I Couldn't Care Less: Rest in Pieces
Created | Updated Dec 7, 2014
Rest in Pieces
I think it tells you something about your mental state when you regard a potential flu virus as a welcome chance to get some sleep. I'm just over two months into my new job and rediscovering the fact that, at the age of 33, I'm quite happy to have a nap after lunch. Sometimes it's genuinely all I can do to keep my eyes open. How on earth did that happen?

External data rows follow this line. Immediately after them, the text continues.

(* ===== verification/Server.v ===== *)
(** The server of [main.rs]: the accept loop of [main], the bounded queue
    ([sync_channel]), the workers ([worker]) and the counters they share, as an
    interleaving of their atomic steps.

    Every access to an atomic, the channel or the mutex is one step of one
    thread; [handle] is one step (the counters it changes are touched by
    nothing else modelled here), and it is taken to return or panic: its
    network calls have timeouts.  The accesses are [Relaxed], which orders the
    accesses to one atomic but not those to different ones; what is proved of
    a gauge and the program points of the threads is about its own increments
    and decrements, and a decrement of [queue_depth] follows the increment of
    its connection through the channel.

    The fields [log], [replies], [peak_in_flight] and [peak_queue_depth] of
    [Shared] and [arrivals] of [State] are history, not state of the program:
    the connections as they arrived, their fates with what had been written to
    them by then, what they are after the server's own last frame, and the
    largest values the two gauges have had. *)

From stdpp Require Import relations.
From S2P Require Import Prelude RustStr BTree Json Digest Base64 Protocol.
From S2P Require Import Io Frames Http1 H2Client Egress Metrics Trailer Handle.
From S2P Require AliyunHelper.
Local Open Scope Z_scope.

Definition N_WORKERS : Z := 64.
Definition QUEUE_CAP : Z := 256.

(** * State *)

(** A connection: its number in the order of arrival, and the stream. *)
Definition Conn : Type := nat * Control.

(** What [catch_unwind] gives for [handle]. *)
Inductive outcome :=
  | Returned
  | ReturnedErr (e : bytes)
  | Panicked.

Inductive fate :=
  | Shed
  | Finished (o : outcome).

Record Shared := mkShared {
  sm : Metrics;
  queue : list Conn;
  lock : option nat;
  log : list (Conn * fate);
  replies : list Conn;
  peak_in_flight : Z;
  peak_queue_depth : Z;
}.

(** Where the accept loop is. *)
Inductive MainPc :=
  | MAccept
  | MCount (c : Conn)
  | MLoad (c : Conn) (q : Z)
  | MBump (c : Conn) (q m : Z)
  | MSend (c : Conn)
  | MAccepted
  | MFull (c : Conn)
  | MShed (c : Conn)
  | MBusy (c : Conn)
  | MDisconnected (c : Conn)
  | MStop.

(** Where a worker is. *)
Inductive WorkerPc :=
  | WStart
  | WRecv
  | WUnlock (c : Conn)
  | WDequeue (c : Conn)
  | WEnter (c : Conn)
  | WLoad (c : Conn) (now : Z)
  | WBump (c : Conn) (now m : Z)
  | WHandle (c : Conn)
  | WTime (c : Conn) (o : outcome)
  | WLeave (c : Conn) (o : outcome)
  | WCount (c : Conn) (o : outcome)
  | WReply (c : Conn) (e : bytes).

Record State := mkState {
  shared : Shared;
  main_pc : MainPc;
  workers : list WorkerPc;
  arrivals : list Control;
}.

(** How many connections have arrived. *)
Definition arrived (st : State) : nat := length (arrivals st).

(** What the counters and histories become. *)
Definition with_metrics (f : Metrics -> Metrics) (s : Shared) : Shared :=
  mkShared (f (sm s)) (queue s) (lock s) (log s) (replies s) (peak_in_flight s) (peak_queue_depth s).
Definition with_queue (q : list Conn) (s : Shared) : Shared :=
  mkShared (sm s) q (lock s) (log s) (replies s) (peak_in_flight s) (peak_queue_depth s).
Definition with_lock (l : option nat) (s : Shared) : Shared :=
  mkShared (sm s) (queue s) l (log s) (replies s) (peak_in_flight s) (peak_queue_depth s).
Definition with_log (c : Conn) (f : fate) (s : Shared) : Shared :=
  mkShared (sm s) (queue s) (lock s) ((c, f) :: log s) (replies s) (peak_in_flight s) (peak_queue_depth s).
Definition with_reply (id : nat) (c : Control) (s : Shared) : Shared :=
  mkShared (sm s) (queue s) (lock s) (log s) ((id, c) :: replies s) (peak_in_flight s) (peak_queue_depth s).
(** The gauges go up: the histories follow. *)
Definition note_in_flight (s : Shared) : Shared :=
  mkShared (sm s) (queue s) (lock s) (log s) (replies s) (Z.max (peak_in_flight s) (in_flight (sm s))) (peak_queue_depth s).
Definition note_queue_depth (s : Shared) : Shared :=
  mkShared (sm s) (queue s) (lock s) (log s) (replies s) (peak_in_flight s) (Z.max (peak_queue_depth s) (queue_depth (sm s))).

(** * Steps *)

Inductive label :=
  | Arrival
  | Spurious
  | Work.

(** The handler the workers run: [handle] with a backend.  It leaves the
    counters of the server alone. *)
Class Handler := {
  run_handler : Control -> Metrics -> Z -> Control * Metrics * result unit failure;
  run_handler_counters c m t c' m' r :
    run_handler c m t = (c', m', r) -> same_server_counters m m';
}.

(** The handler of the program. *)
Section HandlerOf.
Context `{SJ : SerdeJson} `{SH : Sha256} `{UC : UnicodeCase} `{EN : Env} `{B64 : Base64}
  `{ED : Ed25519} `{HJ : AliyunHelper.HelperJson} `{US : AliyunHelper.UnixSockets}
  `{HC : HttpCrate} `{SO : Sockets} `{TL : !TlsLibraries} `{RH : ReqHeadJson}.

Lemma trailer_counters s backend m x nonce t :
  same_server_counters m (write_attested_trailer s backend m x nonce t).1.2.
Proof.
  unfold write_attested_trailer, write_local_attested_trailer.
  repeat first [case_match | progress cbn [fst snd]]; done.
Qed.

Lemma handle_counters s backend m t : same_server_counters m (handle s backend m t).1.2.
Proof.
  unfold handle, handle_h2, handle_h1.
  repeat first [case_match | progress cbn [fst snd]]; try done; exact (trailer_counters _ _ (on_resp_bytes_total _ m) _ _ _).
Qed.

#[refine] Instance handler_of (backend : ProofBackend) : Handler := {|
  run_handler s m t := handle s backend m t;
|}.
Proof. intros s m t s' m' r H. pose proof (handle_counters s backend m t) as K. by rewrite H in K. Defined.
End HandlerOf.

Section Server.
Context `{SJ : SerdeJson} `{HA : Handler}.

(** [json!({ "code": code, "message": message }).to_string()]. *)
Definition error_payload (code message : bytes) : bytes :=
  to_string (json_object [("code"%bs, Str code); ("message"%bs, Str message)]).

(** The last frame to a connection that is not served; whether it could be
    written does not matter. *)
Definition err_frame (code message : bytes) (c : Control) : Control :=
  (write_frame ERR (error_payload code message) c).1.

(** One round of [bump_max], where the last value read of the maximum is [m]:
    with [cur] not above it the call is over; otherwise a
    [compare_exchange_weak] succeeds, fails and gives the value it found, or
    fails spuriously. *)
Inductive bump_max (cur : Z) : label -> Z -> Z -> option Z -> Z -> Prop :=
  | bump_done m max : cur <= m -> bump_max cur Work m max None max
  | bump_exchange m : m < cur -> bump_max cur Work m m None cur
  | bump_reread m max : m < cur -> max <> m -> bump_max cur Work m max (Some max) max
  | bump_spurious m : m < cur -> bump_max cur Spurious m m (Some m) m.

(** What [catch_unwind] gives for a run of the handler. *)
Definition outcome_of (r : result unit failure) : outcome :=
  match r with
  | Ok _ => Returned
  | Err (Fails e) => ReturnedErr e
  | Err Panics => Panicked
  end.

(** One step of worker [i]. *)
Inductive worker_step (i : nat) : label -> Shared -> WorkerPc -> Shared -> WorkerPc -> Prop :=
  | w_lock s : lock s = None ->
      worker_step i Work s WStart (with_lock (Some i) s) WRecv
  | w_recv s c q : queue s = c :: q ->
      worker_step i Work s WRecv (with_queue q s) (WUnlock c)
  | w_unlock s c :
      worker_step i Work s (WUnlock c) (with_lock None s) (WDequeue c)
  | w_dequeue s c :
      worker_step i Work s (WDequeue c) (with_metrics (on_queue_depth (fun z => fetch_sub z 1)) s) (WEnter c)
  | w_enter s c :
      worker_step i Work s (WEnter c)
        (note_in_flight (with_metrics (on_in_flight (fun z => fetch_add z 1)) s))
        (WLoad c ((in_flight (sm s) + 1) mod 2 ^ 64))
  | w_load s c now :
      worker_step i Work s (WLoad c now) s (WBump c now (in_flight_max (sm s)))
  | w_bump l s c now m m' max : bump_max now l m (in_flight_max (sm s)) m' max ->
      worker_step i l s (WBump c now m) (with_metrics (on_in_flight_max (fun _ => max)) s)
        match m' with Some m' => WBump c now m' | None => WHandle c end
  | w_handle s id c t c' m' r : run_handler c (sm s) t = (c', m', r) ->
      worker_step i Work s (WHandle (id, c)) (with_metrics (fun _ => m') s)
        (WTime (id, c') (outcome_of r))
  | w_handle_panic s id c c' m' : same_server_counters (sm s) m' ->
      worker_step i Work s (WHandle (id, c)) (with_metrics (fun _ => m') s) (WTime (id, c') Panicked)
  | w_time s c o ns :
      worker_step i Work s (WTime c o)
        (with_metrics (on_handle_ns_total (fun z => fetch_add z (ns mod 2 ^ 64))) s) (WLeave c o)
  | w_leave s c o :
      worker_step i Work s (WLeave c o) (with_metrics (on_in_flight (fun z => fetch_sub z 1)) s) (WCount c o)
  | w_completed s c :
      worker_step i Work s (WCount c Returned)
        (with_log c (Finished Returned) (with_metrics (on_completed (fun z => fetch_add z 1)) s)) WStart
  | w_failed s c e :
      worker_step i Work s (WCount c (ReturnedErr e))
        (with_log c (Finished (ReturnedErr e)) (with_metrics (on_failed (fun z => fetch_add z 1)) s)) (WReply c e)
  | w_panicked s c :
      worker_step i Work s (WCount c Panicked)
        (with_log c (Finished Panicked) (with_metrics (on_panicked (fun z => fetch_add z 1)) s)) WStart
  | w_reply s c e :
      worker_step i Work s (WReply c e) (with_reply c.1 (err_frame "enclave"%bs e c.2) s) WStart.

(** The receiving end is held by every worker and by [main] itself. *)
Definition receivers (ws : list WorkerPc) : nat := S (length ws).

(** One step of the accept loop. *)
Inductive main_step (ws : list WorkerPc) : label -> Shared -> MainPc -> Shared -> MainPc -> Prop :=
  | m_count s c :
      main_step ws Work s (MCount c)
        (note_queue_depth (with_metrics (on_queue_depth (fun z => fetch_add z 1)) s))
        (MLoad c ((queue_depth (sm s) + 1) mod 2 ^ 64))
  | m_load s c q :
      main_step ws Work s (MLoad c q) s (MBump c q (queue_depth_max (sm s)))
  | m_bump l s c q m m' max : bump_max q l m (queue_depth_max (sm s)) m' max ->
      main_step ws l s (MBump c q m) (with_metrics (on_queue_depth_max (fun _ => max)) s)
        match m' with Some m' => MBump c q m' | None => MSend c end
  | m_send s c : zlen (queue s) < QUEUE_CAP ->
      main_step ws Work s (MSend c) (with_queue (queue s ++ [c]) s) MAccepted
  | m_accepted s :
      main_step ws Work s MAccepted (with_metrics (on_accepted (fun z => fetch_add z 1)) s) MAccept
  | m_full s c : QUEUE_CAP <= zlen (queue s) ->
      main_step ws Work s (MSend c) s (MFull c)
  | m_full_depth s c :
      main_step ws Work s (MFull c) (with_metrics (on_queue_depth (fun z => fetch_sub z 1)) s) (MShed c)
  | m_shed s c :
      main_step ws Work s (MShed c)
        (with_log c Shed (with_metrics (on_shed (fun z => fetch_add z 1)) s)) (MBusy c)
  | m_busy s c :
      main_step ws Work s (MBusy c) (with_reply c.1 (err_frame "busy"%bs "enclave at capacity, retry"%bs c.2) s) MAccept
  | m_disconnected s c : receivers ws = O ->
      main_step ws Work s (MSend c) s (MDisconnected c)
  | m_stop s c :
      main_step ws Work s (MDisconnected c) (with_metrics (on_queue_depth (fun z => fetch_sub z 1)) s) MStop.

Inductive step : label -> State -> State -> Prop :=
  | step_arrival s ws l c :
      step Arrival (mkState s MAccept ws l) (mkState s (MCount (length l, c)) ws (l ++ [c]))
  | step_main l s s' pc pc' ws n :
      main_step ws l s pc s' pc' -> step l (mkState s pc ws n) (mkState s' pc' ws n)
  | step_worker i l s s' p p' pc ws n :
      ws !! i = Some p -> worker_step i l s p s' p' ->
      step l (mkState s pc ws n) (mkState s' pc (<[i := p']> ws) n).

Definition any_step (st st' : State) : Prop := exists l, step l st st'.

Definition initial (n : nat) : State :=
  mkState (mkShared metrics_default [] None [] [] 0 0) MAccept (replicate n WStart) [].

Definition reachable (n : nat) (st : State) : Prop := rtc any_step (initial n) st.
End Server.

(** * Counting *)

(** The sum of a weight over the workers. *)
Definition total (f : WorkerPc -> Z) (ws : list WorkerPc) : Z := fold_right (fun p acc => f p + acc) 0 ws.

Lemma total_insert f ws i p p' :
  ws !! i = Some p -> total f (<[i := p']> ws) = total f ws - f p + f p'.
Proof.
  revert i. induction ws as [|q ws IH]; intros [|i] Hi; try done.
  - injection Hi as ->. cbn. lia.
  - specialize (IH i Hi). change (f q + total f (<[i:=p']> ws) = f q + total f ws - f p + f p'). lia.
Qed.

Lemma total_bounds f ws : (forall p, 0 <= f p <= 1) -> 0 <= total f ws <= zlen ws.
Proof.
  intros Hf. induction ws as [|p ws IH]; [done|]. unfold zlen in *. cbn [total fold_right length].
  specialize (Hf p). fold (total f ws). lia.
Qed.

Lemma total_nonneg f ws : (forall p, 0 <= f p) -> 0 <= total f ws.
Proof. intros Hf. induction ws as [|q ws IH]; [done|]. specialize (Hf q). unfold total in *. cbn. lia. Qed.

Lemma total_pos f ws i p : (forall p, 0 <= f p) -> ws !! i = Some p -> f p <= total f ws.
Proof.
  intros Hf. revert i. induction ws as [|q ws IH]; intros [|i] Hi; try done.
  - injection Hi as ->. pose proof (total_nonneg f ws Hf). unfold total in *. cbn. lia.
  - specialize (IH i Hi). specialize (Hf q). unfold total in *. cbn. lia.
Qed.

Lemma total_zero f n : f WStart = 0 -> total f (replicate n WStart) = 0.
Proof. intros H. induction n as [|n IH]; cbn; [done|]. unfold total in *. lia. Qed.

(** The connection a thread is responsible for. *)
Definition worker_conn (p : WorkerPc) : option Conn :=
  match p with
  | WUnlock c | WDequeue c | WEnter c | WLoad c _ | WBump c _ _ | WHandle c | WTime c _ | WLeave c _ | WCount c _ => Some c
  | WStart | WRecv | WReply _ _ => None
  end.

Definition main_conn (p : MainPc) : option Conn :=
  match p with
  | MCount c | MLoad c _ | MBump c _ _ | MSend c | MFull c | MShed c | MDisconnected c => Some c
  | MAccept | MAccepted | MBusy _ | MStop => None
  end.

Definition one (id : nat) (c : option Conn) : Z :=
  match c with Some c => if decide (c.1 = id) then 1 else 0 | None => 0 end.

(** How often a number occurs. *)
Definition occurs (id : nat) (l : list nat) : Z := Z.of_nat (count_occ Nat.eq_dec l id).

Lemma occurs_cons id x l : occurs id (x :: l) = (if decide (x = id) then 1 else 0) + occurs id l.
Proof. unfold occurs. cbn. destruct (Nat.eq_dec x id), (decide (x = id)); (done || lia). Qed.

Lemma occurs_snoc id x l : occurs id (l ++ [x]) = occurs id l + (if decide (x = id) then 1 else 0).
Proof.
  induction l as [|y l IH]; [cbn [app]; rewrite occurs_cons; unfold occurs; cbn; lia|].
  cbn [app]. rewrite !occurs_cons, IH. lia.
Qed.

Lemma occurs_nonneg id l : 0 <= occurs id l.
Proof. unfold occurs. lia. Qed.

(** Weights of the gauges: who has been counted in, and not out yet. *)
Definition in_depth (p : WorkerPc) : Z := match p with WUnlock _ | WDequeue _ => 1 | _ => 0 end.
Definition main_in_depth (p : MainPc) : Z :=
  match p with MLoad _ _ | MBump _ _ _ | MSend _ | MFull _ | MDisconnected _ => 1 | _ => 0 end.
Definition in_flight_now (p : WorkerPc) : Z :=
  match p with WLoad _ _ | WBump _ _ _ | WHandle _ | WTime _ _ | WLeave _ _ => 1 | _ => 0 end.
Definition taken (p : WorkerPc) : Z := match worker_conn p with Some _ => 1 | None => 0 end.
Definition has_lock (p : WorkerPc) : bool := match p with WRecv | WUnlock _ => true | _ => false end.

Definition is_fate (f : fate -> bool) (e : Conn * fate) : Z := if f e.2 then 1 else 0.
Definition tally (f : fate -> bool) (l : list (Conn * fate)) : Z := fold_right (fun e acc => is_fate f e + acc) 0 l.

Definition is_shed (f : fate) : bool := match f with Shed => true | _ => false end.
Definition is_finished (f : fate) : bool := negb (is_shed f).
Definition is_completed (f : fate) : bool := match f with Finished Returned => true | _ => false end.
Definition is_failed (f : fate) : bool := match f with Finished (ReturnedErr _) => true | _ => false end.
Definition is_panicked (f : fate) : bool := match f with Finished Panicked => true | _ => false end.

I've stopped walking to work because it saves me both time and effort. I don't tend to share the view that time can be happily sacrificed to make or save more money, so I'm fine with that. On the other hand I do a fairly physically demanding job, but nothing I shouldn't be able to cope with. What exacerbates this is that I'm not finished when I get home. It's taken some time to persuade R to treat herself with proper care and this means that if there's a task which is difficult for her to do, she has to leave it for me. Things like chopping vegetables and lifting pans, working through all our bills and so, plus the massage she requires. They're not, in themselves, hugely demanding tasks, but they're on more minute of the day when my brain and my muscles aren't relaxing
Caring for a person with depression can be draining too. You know how you can get tired just by watching TV or reading a book? Concentration requires energy and is tiring. With a person whose mental state is fragile you have to watch what you say for fear of upsetting their delicate emotional balance. A lot of the time you need to persuade or motivate them to do anything, always choosing your words carefully, dreaming of the day when a professional psychologist is on call to advise you in these situations. Managing a person with a mental health condition and responding to their varying, extreme and unpredictable emotional responses can be exhausting.
All of this would be reason enough to guard my free time, but there's the additional fact that I don't get much free time. Often a day off can be used up or even scheduled for an appointment of some kind or other. Evenings and other time off can often go, as I mentioned, on both direct care and filling the holes my wife's condition prevents her from dealing with. Sometimes my time for myself comes late in the evenings when R is asleep. I should probably be asleep too, but I have had a long day and I want to relax for just a few minutes. Which takes ages, so I'm not really getting any sleep.
The final irony is that because I am tired I don't think as well or as clearly as I might. Only by writing this all out do I begin to see patterns and problems and consider how I might deal with them. If you're tired too, too tired to think for yourself, maybe this has helped you a bit. I hope so. Goodnight.